* **PROBLEM DESCRIPTION**:
Give back exactly the lines of the entries below from the line with "Main.bin_main debug_str debug_os []" to the line with "Main.bin_main (fun s => s) (fun s => s) []", inclusive, and only those.

* **RECORDS FOR THE TASK**:
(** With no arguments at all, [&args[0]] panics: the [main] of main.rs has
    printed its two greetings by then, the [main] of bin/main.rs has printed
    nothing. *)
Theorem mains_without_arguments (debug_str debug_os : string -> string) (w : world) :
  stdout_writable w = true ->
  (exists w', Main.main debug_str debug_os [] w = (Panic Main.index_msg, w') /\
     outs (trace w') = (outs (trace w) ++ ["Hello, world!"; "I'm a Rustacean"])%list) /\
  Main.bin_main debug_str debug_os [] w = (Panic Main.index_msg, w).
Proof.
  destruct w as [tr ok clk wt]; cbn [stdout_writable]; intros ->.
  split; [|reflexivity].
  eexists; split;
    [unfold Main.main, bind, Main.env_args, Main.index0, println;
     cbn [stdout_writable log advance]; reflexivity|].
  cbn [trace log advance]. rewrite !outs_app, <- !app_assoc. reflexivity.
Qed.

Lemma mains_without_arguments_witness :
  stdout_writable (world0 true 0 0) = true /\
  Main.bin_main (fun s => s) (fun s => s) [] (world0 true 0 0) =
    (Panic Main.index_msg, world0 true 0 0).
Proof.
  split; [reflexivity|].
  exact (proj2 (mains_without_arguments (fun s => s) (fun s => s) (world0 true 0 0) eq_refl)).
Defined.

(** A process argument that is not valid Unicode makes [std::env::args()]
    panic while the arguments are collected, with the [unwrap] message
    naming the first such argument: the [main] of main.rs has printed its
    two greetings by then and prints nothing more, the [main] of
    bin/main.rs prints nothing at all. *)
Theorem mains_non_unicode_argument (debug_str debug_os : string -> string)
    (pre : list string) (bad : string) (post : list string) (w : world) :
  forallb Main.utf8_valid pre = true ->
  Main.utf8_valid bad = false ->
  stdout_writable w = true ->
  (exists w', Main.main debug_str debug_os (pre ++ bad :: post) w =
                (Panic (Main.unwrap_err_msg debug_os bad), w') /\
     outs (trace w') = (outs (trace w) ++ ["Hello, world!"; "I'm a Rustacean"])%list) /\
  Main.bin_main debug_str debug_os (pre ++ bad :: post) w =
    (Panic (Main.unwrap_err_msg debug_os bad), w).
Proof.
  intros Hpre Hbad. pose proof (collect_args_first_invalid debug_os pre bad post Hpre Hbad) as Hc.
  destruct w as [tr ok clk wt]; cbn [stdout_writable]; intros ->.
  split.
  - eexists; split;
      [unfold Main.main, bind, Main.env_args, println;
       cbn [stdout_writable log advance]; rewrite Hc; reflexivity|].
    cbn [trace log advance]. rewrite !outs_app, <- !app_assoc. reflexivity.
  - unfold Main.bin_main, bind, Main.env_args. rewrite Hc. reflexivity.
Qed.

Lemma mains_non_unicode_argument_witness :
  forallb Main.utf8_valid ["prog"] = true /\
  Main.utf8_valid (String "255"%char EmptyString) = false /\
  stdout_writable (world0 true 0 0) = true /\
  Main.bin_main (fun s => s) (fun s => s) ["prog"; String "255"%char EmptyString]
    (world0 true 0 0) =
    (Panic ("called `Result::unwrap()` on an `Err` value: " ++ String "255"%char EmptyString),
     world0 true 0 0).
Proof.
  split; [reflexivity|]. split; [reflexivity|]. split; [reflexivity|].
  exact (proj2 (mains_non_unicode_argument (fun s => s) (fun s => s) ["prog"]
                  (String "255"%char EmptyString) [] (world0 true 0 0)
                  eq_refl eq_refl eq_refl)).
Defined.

---

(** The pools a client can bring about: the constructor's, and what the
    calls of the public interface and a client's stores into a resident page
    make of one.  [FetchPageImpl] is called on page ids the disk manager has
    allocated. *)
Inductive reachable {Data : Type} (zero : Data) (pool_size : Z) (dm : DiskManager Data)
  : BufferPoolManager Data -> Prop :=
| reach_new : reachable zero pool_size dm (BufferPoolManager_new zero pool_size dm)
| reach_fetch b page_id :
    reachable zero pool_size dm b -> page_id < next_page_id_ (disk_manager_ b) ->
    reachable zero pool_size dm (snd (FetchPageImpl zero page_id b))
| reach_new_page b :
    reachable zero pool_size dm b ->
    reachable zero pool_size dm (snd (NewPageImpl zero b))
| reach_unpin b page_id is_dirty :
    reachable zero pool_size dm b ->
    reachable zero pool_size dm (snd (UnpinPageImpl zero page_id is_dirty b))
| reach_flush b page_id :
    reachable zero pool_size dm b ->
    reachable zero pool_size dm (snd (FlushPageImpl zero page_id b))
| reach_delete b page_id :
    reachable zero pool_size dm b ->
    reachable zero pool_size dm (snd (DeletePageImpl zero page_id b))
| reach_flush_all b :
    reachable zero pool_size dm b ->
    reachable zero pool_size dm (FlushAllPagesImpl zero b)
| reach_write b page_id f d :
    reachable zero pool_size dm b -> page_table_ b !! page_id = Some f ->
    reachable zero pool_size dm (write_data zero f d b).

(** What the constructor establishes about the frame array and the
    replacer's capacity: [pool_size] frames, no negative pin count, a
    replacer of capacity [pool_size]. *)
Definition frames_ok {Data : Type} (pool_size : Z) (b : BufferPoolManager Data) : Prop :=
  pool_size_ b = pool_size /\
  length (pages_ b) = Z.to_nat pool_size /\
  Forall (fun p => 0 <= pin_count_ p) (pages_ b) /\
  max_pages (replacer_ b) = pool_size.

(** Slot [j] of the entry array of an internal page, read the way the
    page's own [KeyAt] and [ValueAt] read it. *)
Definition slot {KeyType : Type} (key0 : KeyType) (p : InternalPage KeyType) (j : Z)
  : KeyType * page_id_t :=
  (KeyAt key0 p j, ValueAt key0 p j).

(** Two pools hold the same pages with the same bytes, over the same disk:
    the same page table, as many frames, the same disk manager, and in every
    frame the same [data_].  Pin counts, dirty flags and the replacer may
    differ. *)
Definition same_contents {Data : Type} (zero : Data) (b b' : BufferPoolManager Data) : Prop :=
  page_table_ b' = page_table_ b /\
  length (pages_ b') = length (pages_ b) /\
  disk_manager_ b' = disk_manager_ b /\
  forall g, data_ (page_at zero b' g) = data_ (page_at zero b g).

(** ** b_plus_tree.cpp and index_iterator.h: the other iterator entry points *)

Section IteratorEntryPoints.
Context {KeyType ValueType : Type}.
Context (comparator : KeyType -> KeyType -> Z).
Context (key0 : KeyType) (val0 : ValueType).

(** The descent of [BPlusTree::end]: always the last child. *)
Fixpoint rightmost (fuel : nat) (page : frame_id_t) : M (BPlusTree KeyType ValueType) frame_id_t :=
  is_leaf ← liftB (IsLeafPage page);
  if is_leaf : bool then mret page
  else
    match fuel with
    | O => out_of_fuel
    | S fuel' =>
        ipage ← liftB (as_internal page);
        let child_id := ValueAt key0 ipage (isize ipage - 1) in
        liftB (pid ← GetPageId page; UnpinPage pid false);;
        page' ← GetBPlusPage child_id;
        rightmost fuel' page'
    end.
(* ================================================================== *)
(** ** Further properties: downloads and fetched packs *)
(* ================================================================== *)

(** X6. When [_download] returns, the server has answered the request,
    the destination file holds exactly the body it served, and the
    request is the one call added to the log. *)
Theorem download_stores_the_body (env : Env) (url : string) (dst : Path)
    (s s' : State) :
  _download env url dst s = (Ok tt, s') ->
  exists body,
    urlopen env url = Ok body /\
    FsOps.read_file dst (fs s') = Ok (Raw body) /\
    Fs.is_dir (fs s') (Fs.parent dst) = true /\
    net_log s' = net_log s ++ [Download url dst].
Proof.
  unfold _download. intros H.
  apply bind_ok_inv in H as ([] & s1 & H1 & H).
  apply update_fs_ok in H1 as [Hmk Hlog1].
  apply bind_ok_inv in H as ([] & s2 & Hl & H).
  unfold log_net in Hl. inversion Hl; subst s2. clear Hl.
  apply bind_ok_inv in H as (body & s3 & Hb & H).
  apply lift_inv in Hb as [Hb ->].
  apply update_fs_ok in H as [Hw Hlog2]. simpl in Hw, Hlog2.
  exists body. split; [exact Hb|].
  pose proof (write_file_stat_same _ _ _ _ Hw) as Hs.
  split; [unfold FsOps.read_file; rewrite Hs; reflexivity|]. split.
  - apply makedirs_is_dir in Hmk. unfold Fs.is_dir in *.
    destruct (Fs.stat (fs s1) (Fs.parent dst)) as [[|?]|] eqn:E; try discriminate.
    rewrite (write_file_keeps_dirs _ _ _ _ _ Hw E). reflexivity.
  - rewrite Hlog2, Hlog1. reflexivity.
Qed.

* **SOLUTION TO THE PROBLEM**:
  Main.bin_main debug_str debug_os [] w = (Panic Main.index_msg, w).
Proof.
  destruct w as [tr ok clk wt]; cbn [stdout_writable]; intros ->.
  split; [|reflexivity].
  eexists; split;
    [unfold Main.main, bind, Main.env_args, Main.index0, println;
     cbn [stdout_writable log advance]; reflexivity|].
  cbn [trace log advance]. rewrite !outs_app, <- !app_assoc. reflexivity.
Qed.

Lemma mains_without_arguments_witness :
  stdout_writable (world0 true 0 0) = true /\
  Main.bin_main (fun s => s) (fun s => s) [] (world0 true 0 0) =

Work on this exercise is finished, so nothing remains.